Au palmarès des expressions absurdes et des attelages verbaux aberrants, juste après « dignitaires nazis » et «bombardier furtif », et juste avant « gala de charité », occupent fièrement la troisième place, l’inusable expression de « paradis fiscal ». « Paradis fiscal » ! Il fallait oser. Oser arrimer la délectable pureté édénique, les insouciantes jouissances paradisiaques, le pur monde du « travailler quasiment pas pour gagner infiniment plus», avec l’emblème sinistre de toutes les turpitudes saisonnières, la hantise du laborieux : l’impôt, l’impôt et sa meute de suppôts : délais, abattement, tranche, contrôle et imposition. Un paradis fiscal où n’accèdent d’ailleurs, bizarrement que les pécheurs : prévaricateurs et autres porteurs de mallette. « Paradis fiscal », alors oui, si l’on considère que c’est le règlement de l’impôt, de tout l’impôt, qui confère au contribuable le sentiment paradisiaque, la béatitude souveraine de la conscience en règle, celle qui n’a pas prêté oreille au serpent rôdeur de la défiscalisation ni mordu dans la pomme juteuse de l’évasion des capitaux. À défaut de quoi, voilant sa pudeur d’une feuille d’impôt, l’on se retrouve chassé de l’Éden fiscal, ce mondes des élus où chacun paye à temps tout ce qu’il doit.
Que ne ferait-on pas en mémoire du paradis terrestre ?
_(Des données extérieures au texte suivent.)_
(* ===== verification/Sort.v ===== *)
(** * Sorting (src/dwarf/sort.c)

    The array is a sequence of cells, an element of it [size] cells in a row.
    The cells are the bytes of the array, or, for an array of structures that
    are not laid out, the structures themselves ([size] is then 1).  The
    comparison function is given and depends on the elements only.  Sizes and
    indices are natural numbers: an array fits the address space, so that no
    [size_t] overflows. *)
From S2P Require Import Prelude.

Section cells.
Context {Cell : Type}.

Section sort.
Context (compar : list Cell → list Cell → Z).

Definition byte_at (i : nat) : M (list Cell) Cell :=
  l ← get; match l !! i with Some b => mret b | None => fail OutOfBounds end.
Definition set_byte (i : nat) (b : Cell) : M (list Cell) unit :=
  l ← get; if (i <? length l)%nat then modify (λ l, <[i:=b]> l) else fail OutOfBounds.

(** The loop of [swap], [n] bytes to go. *)
Fixpoint swap (a b n : nat) : M (list Cell) unit :=
  match n with
  | O => mret tt
  | S n =>
      t ← byte_at a;
      x ← byte_at b;
      set_byte a x;;
      set_byte b t;;
      swap (S a) (S b) n
  end.

(** The comparison of the elements at two addresses. *)
Definition call_compar (a b size : nat) : M (list Cell) Z :=
  l ← get;
  if (a + size <=? length l)%nat && (b + size <=? length l)%nat
  then mret (compar (take size (drop a l)) (take size (drop b l)))
  else fail OutOfBounds.

(** The loop that compares with the pivot, from [i] on, [n] elements to go. *)
Fixpoint partition_loop (n i mid base size : nat) : M (list Cell) nat :=
  match n with
  | O => mret mid
  | S n =>
      r ← call_compar base (base + i * size) size;
      if 0 <? r then
        when (negb (i =? S mid)%nat) (swap (base + S mid * size) (base + i * size) size);;
        partition_loop n (S i) (S mid) base size
      else partition_loop n (S i) mid base size
  end.

(** [goto tail_recurse] is a call. *)
Fixpoint backtrace_qsort (fuel base count size : nat) : M (list Cell) unit :=
  match fuel with
  | O => fail OutOfFuel
  | S fuel =>
      if (count <? 2)%nat then mret tt
      else
        swap base (base + (count / 2) * size) size;;
        mid ← partition_loop (count - 1) 1 0 base size;
        when (0 <? mid)%nat (swap base (base + mid * size) size);;
        if (2 * mid <? count)%nat then
          backtrace_qsort fuel base mid size;;
          backtrace_qsort fuel (base + (mid + 1) * size) (count - (mid + 1)) size
        else
          backtrace_qsort fuel (base + (mid + 1) * size) (count - (mid + 1)) size;;
          backtrace_qsort fuel base mid size
  end.
End sort.

(** ** The array as a list of elements *)

Definition rows (size : nat) (l : list (list Cell)) : Prop := Forall (λ r, length r = size) l.

Lemma rows_length size l : rows size l → length (concat l) = (length l * size)%nat.
Proof. induction 1 as [|r l Hr _ IH]; cbn; [done|]. rewrite length_app, IH, Hr. lia. Qed.

Lemma byte_at_run pre x post i : i = length pre → byte_at i (pre ++ x :: post) = Ok (x, pre ++ x :: post).
Proof. intros ->. unfold byte_at. erewrite bind_ok by done. by rewrite list_lookup_middle. Qed.

Lemma set_byte_run pre x y post i : i = length pre →
  set_byte i y (pre ++ x :: post) = Ok (tt, pre ++ y :: post).
Proof.
  intros ->. unfold set_byte. erewrite bind_ok by done. rewrite length_app. cbn [length].
  replace (_ <? _)%nat with true by lia. unfold modify. do 2 f_equal. rewrite <- (Nat.add_0_r (length pre)). by rewrite insert_app_r.
Qed.

(** The two blocks trade places. *)
Lemma swap_bytes u : ∀ v pre mid post a b, length u = length v → a = length pre →
  b = (length pre + length u + length mid)%nat →
  swap a b (length u) (pre ++ u ++ mid ++ v ++ post) = Ok (tt, pre ++ v ++ mid ++ u ++ post).
Proof.
  induction u as [|x u IH]; intros [|y v] pre mid post a b Hl Ha Hb; cbn in Hl; try lia; cbn [length swap]; [done|].
  assert (∀ p q : Cell, pre ++ p :: u ++ mid ++ q :: v ++ post = (pre ++ p :: u ++ mid) ++ q :: v ++ post) as E
    by (intros; rewrite <- !app_assoc; cbn; by rewrite <- !app_assoc).
  assert (∀ p : Cell, b = length (pre ++ p :: u ++ mid)) as Lb
    by (intros; cbn in Hb; rewrite length_app; cbn; rewrite length_app; lia).
  cbn [app]. erewrite bind_ok by (by apply byte_at_run).
  rewrite E. erewrite bind_ok by (apply byte_at_run, Lb).
  rewrite <- E. erewrite bind_ok by (by apply set_byte_run).
  rewrite E. erewrite bind_ok by (apply set_byte_run, Lb).
  replace ((pre ++ y :: u ++ mid) ++ x :: v ++ post) with ((pre ++ [y]) ++ u ++ (mid ++ [x]) ++ v ++ post)
    by (repeat (rewrite <- !app_assoc; cbn); done).
  rewrite IH; [|lia|rewrite length_app; cbn; lia|rewrite !length_app; cbn in *; lia].
  do 2 f_equal. by rewrite <- !app_assoc.
Qed.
C’est sans doute cette tenaillante nostalgie d’un temps où Adam et Ève sirotaient des cocktails en relisant Proust, couvés par le tendre regard de l’Éternel, qui a poussé, comme nous l’apprend « Aujourd’hui en France », les directeurs de la chaîne D8 à proposer bientôt aux téléspectateurs « Adam recherche Ève ». Adieu les araignées de Fort-Boyard et les opérations survie de Koh-Lanta, cette nouvelle merveille de la téléréalité fait se rencontrer, foulant le sable le plus fin, ou s’immergeant dans l’eau la plus transparente d’un lagon polynésien, une couple d’inconnu totalement nus et possiblement amoureux. Mais, comme chacun sait, c’est le ver qui donne son goût au fruit, et que serait l’Éden sans son perturbateur. Survient en effet un tiers, femme ou homme, qui fissure l’intemporelle harmonie du couple qu’il rend coupable de ce péché originel : l’esprit de compétition. Saluons ce désir d’offrir au téléspectateur, laminé par la dureté des temps et terré, morose, sur son canapé, le spectacle idyllique du premier couple. Les choses ne sont hélas pas si simples : plans larges qui évite les cadrages un peu insistant, floutage des sexes, opportuns feuillages qui voilent les nudités sortant de l’eau. Bref, c’est bien Adam et Ève, mais chassé du paradis, Adam et Éve qui ont découverts qu’ils étaient nus et qui fuient talonnés par l’ange du CSA son glaive de feu à la main. Bref, vive « Adam recherche Ève », un programme qui nous rappelle que le paradis ignore la vidéo-surveillance et la téléréalité est la plus récente preuve du pécher originel. On a beau y apparaître nu, la télévision n’est vraiment pas le plus simple appareil.